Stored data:
+++++
Lemma lex_compare_opp_trans (e1 e2 e3 : Z) (m1 m2 m3 : positive) (r : comparison) :
  match (e1 ?= e2)%Z with Eq => CompOpp (Pos.compare m1 m2) | Lt => Gt | Gt => Lt end = r ->
  match (e2 ?= e3)%Z with Eq => CompOpp (Pos.compare m2 m3) | Lt => Gt | Gt => Lt end = r ->
  match (e1 ?= e3)%Z with Eq => CompOpp (Pos.compare m1 m3) | Lt => Gt | Gt => Lt end = r.
Proof.
  destruct (Z.compare_spec e1 e2), (Z.compare_spec e2 e3), (Z.compare_spec e1 e3);
    try lia; try congruence; subst;
    destruct (Pos.compare_spec m1 m2), (Pos.compare_spec m2 m3),
      (Pos.compare_spec m1 m3); simpl; try lia; congruence.
Qed.

Lemma lex_compare_eq (e1 e2 : Z) (m1 m2 : positive) :
  match (e1 ?= e2)%Z with Eq => Pos.compare m1 m2 | Lt => Lt | Gt => Gt end = Eq ->
  e1 = e2 /\ m1 = m2.
Proof.
  destruct (Z.compare_spec e1 e2); try discriminate.
  destruct (Pos.compare_spec m1 m2); try discriminate. auto.
Qed.

Lemma lex_compare_opp_eq (e1 e2 : Z) (m1 m2 : positive) :
  match (e1 ?= e2)%Z with Eq => CompOpp (Pos.compare m1 m2) | Lt => Gt | Gt => Lt end = Eq ->
  e1 = e2 /\ m1 = m2.
Proof.
  destruct (Z.compare_spec e1 e2); try discriminate.
  destruct (Pos.compare_spec m1 m2); try discriminate. auto.
Qed.

(** [SFcompare] is transitive. *)
Lemma SFcompare_trans (a b c : spec_float) (r : comparison) :
  SFcompare a b = Some r -> SFcompare b c = Some r -> SFcompare a c = Some r.
Proof.
  destruct a as [[]|[]| |[] m1 e1], b as [[]|[]| |[] m2 e2], c as [[]|[]| |[] m3 e3];
    simpl; try congruence;
    change (PosDef.Pos.compare_cont Eq) with Pos.compare;
    intros H1 H2; injection H1 as H1; injection H2 as H2; f_equal.
  - exact (lex_compare_opp_trans _ _ _ _ _ _ _ H1 H2).
  - exact (lex_compare_trans _ _ _ _ _ _ _ H1 H2).
Qed.

(** Equal numbers compare alike with a third. *)
Lemma SFcompare_eq_l (a b c : spec_float) (r : comparison) :
  SFcompare a b = Some Eq -> SFcompare b c = Some r -> SFcompare a c = Some r.
Proof.
  destruct a as [[]|[]| |[] m1 e1], b as [[]|[]| |[] m2 e2]; simpl; try congruence;
    change (PosDef.Pos.compare_cont Eq) with Pos.compare;
    intros H1;
    try (apply (f_equal (from_option id Eq)) in H1; cbn [from_option id] in H1;
         first [apply lex_compare_opp_eq in H1 as [-> ->]
               |apply lex_compare_eq in H1 as [-> ->]]);
    destruct c as [[]|[]| |[] m3 e3]; simpl; congruence.
Qed.

Lemma SFcompare_eq_r (a b c : spec_float) (r : comparison) :
  SFcompare a b = Some r -> SFcompare b c = Some Eq -> SFcompare a c = Some r.
Proof.
  intros H1 H2.
  destruct b as [[]|[]| |[] m2 e2], c as [[]|[]| |[] m3 e3]; simpl in H2; try congruence;
    change (PosDef.Pos.compare_cont Eq) with Pos.compare in H2;
    try (apply (f_equal (from_option id Eq)) in H2; cbn [from_option id] in H2;
         first [apply lex_compare_opp_eq in H2 as [-> ->]
               |apply lex_compare_eq in H2 as [-> ->]]);
    destruct a as [[]|[]| |[] m1 e1]; simpl in *; congruence.
Qed.

(** Two numbers that are not nan compare. *)
Lemma is_nan_false (v : float) : is_nan v = false <-> Prim2SF v <> S754_nan.
Proof.
  unfold is_nan. rewrite FloatAxioms.eqb_spec. unfold SFeqb.
  destruct (Prim2SF v) as [[]|[]| |[] m e]; simpl;
    change (PosDef.Pos.compare_cont Eq) with Pos.compare;
    rewrite ?Z.compare_refl, ?Pos.compare_refl; simpl; split; congruence.
Qed.

Lemma SFcompare_total (a b : spec_float) :
  a <> S754_nan -> b <> S754_nan -> exists r, SFcompare a b = Some r.
Proof.
  destruct a as [[]|[]| |[] m1 e1], b as [[]|[]| |[] m2 e2]; simpl; intros; try congruence; eauto.
Qed.

Lemma SFcompare_refl (a : spec_float) : a <> S754_nan -> SFcompare a a = Some Eq.
Proof.
  destruct a as [[]|[]| |[] m e]; simpl; intros; try congruence;
    change (PosDef.Pos.compare_cont Eq) with Pos.compare;
    rewrite ?Z.compare_refl, ?Pos.compare_refl; reflexivity.
Qed.
(** * ADS1x15: register access engine (wireUtil) and ADC device profile

    A shallow embedding of [utility/wireUtil.h], [ADS1x15.h] and
    [ADS1x15.cpp].  The Arduino [Wire] object, the millisecond clock and the
    busy-wait primitive are external to the library: they are an interface
    ([TwoWire]) over an abstract platform state.  Machine integers are [Z]
    with their wrap-around written out; C [float] is IEEE binary32, taken
    from the standard library's [SpecFloat] at precision 24. *)

From Stdlib Require Import ZArith Lia Bool.
From Stdlib Require Import Floats.SpecFloat.
From stdpp Require Import base option list.

Open Scope Z_scope.

(** ** Fixed-width integers *)

Definition wrap (bits x : Z) : Z := x mod 2 ^ bits.

Definition u8 (x : Z) : Z := wrap 8 x.
Definition u16 (x : Z) : Z := wrap 16 x.
Definition u32 (x : Z) : Z := wrap 32 x.

(** Conversion to [int16_t]: two's complement, as gcc does it. *)
Definition i16 (x : Z) : Z :=
  let u := u16 x in if u <? 2 ^ 15 then u else u - 2 ^ 16.

(** [unsigned long] is 32 bits wide on every Arduino core. *)
Definition ulong (x : Z) : Z := wrap 32 x.

(** The template parameter [DATATYPE].  The header documents [uint8_t],
    [uint16_t] and [uint32_t]; a wider type reaches the [default] branches
    of [writeAsBytes] and [readAsBytes]. *)
Inductive DATATYPE : Type := uint8_t | uint16_t | uint32_t | uint64_t.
+++++
Reproduce, word for word and in full, only the lines above that start at the line with "match (e1 ?= e3)%Z" and run through the line with "Lemma SFcompare_trans (a", both ends included.

  match (e1 ?= e3)%Z with Eq => CompOpp (Pos.compare m1 m3) | Lt => Gt | Gt => Lt end = r.
Proof.
  destruct (Z.compare_spec e1 e2), (Z.compare_spec e2 e3), (Z.compare_spec e1 e3);
    try lia; try congruence; subst;
    destruct (Pos.compare_spec m1 m2), (Pos.compare_spec m2 m3),
      (Pos.compare_spec m1 m3); simpl; try lia; congruence.
Qed.

Lemma lex_compare_eq (e1 e2 : Z) (m1 m2 : positive) :
  match (e1 ?= e2)%Z with Eq => Pos.compare m1 m2 | Lt => Lt | Gt => Gt end = Eq ->
  e1 = e2 /\ m1 = m2.
Proof.
  destruct (Z.compare_spec e1 e2); try discriminate.
  destruct (Pos.compare_spec m1 m2); try discriminate. auto.
Qed.

Lemma lex_compare_opp_eq (e1 e2 : Z) (m1 m2 : positive) :
  match (e1 ?= e2)%Z with Eq => CompOpp (Pos.compare m1 m2) | Lt => Gt | Gt => Lt end = Eq ->
  e1 = e2 /\ m1 = m2.
Proof.
  destruct (Z.compare_spec e1 e2); try discriminate.
  destruct (Pos.compare_spec m1 m2); try discriminate. auto.
Qed.

(** [SFcompare] is transitive. *)
Lemma SFcompare_trans (a b c : spec_float) (r : comparison) :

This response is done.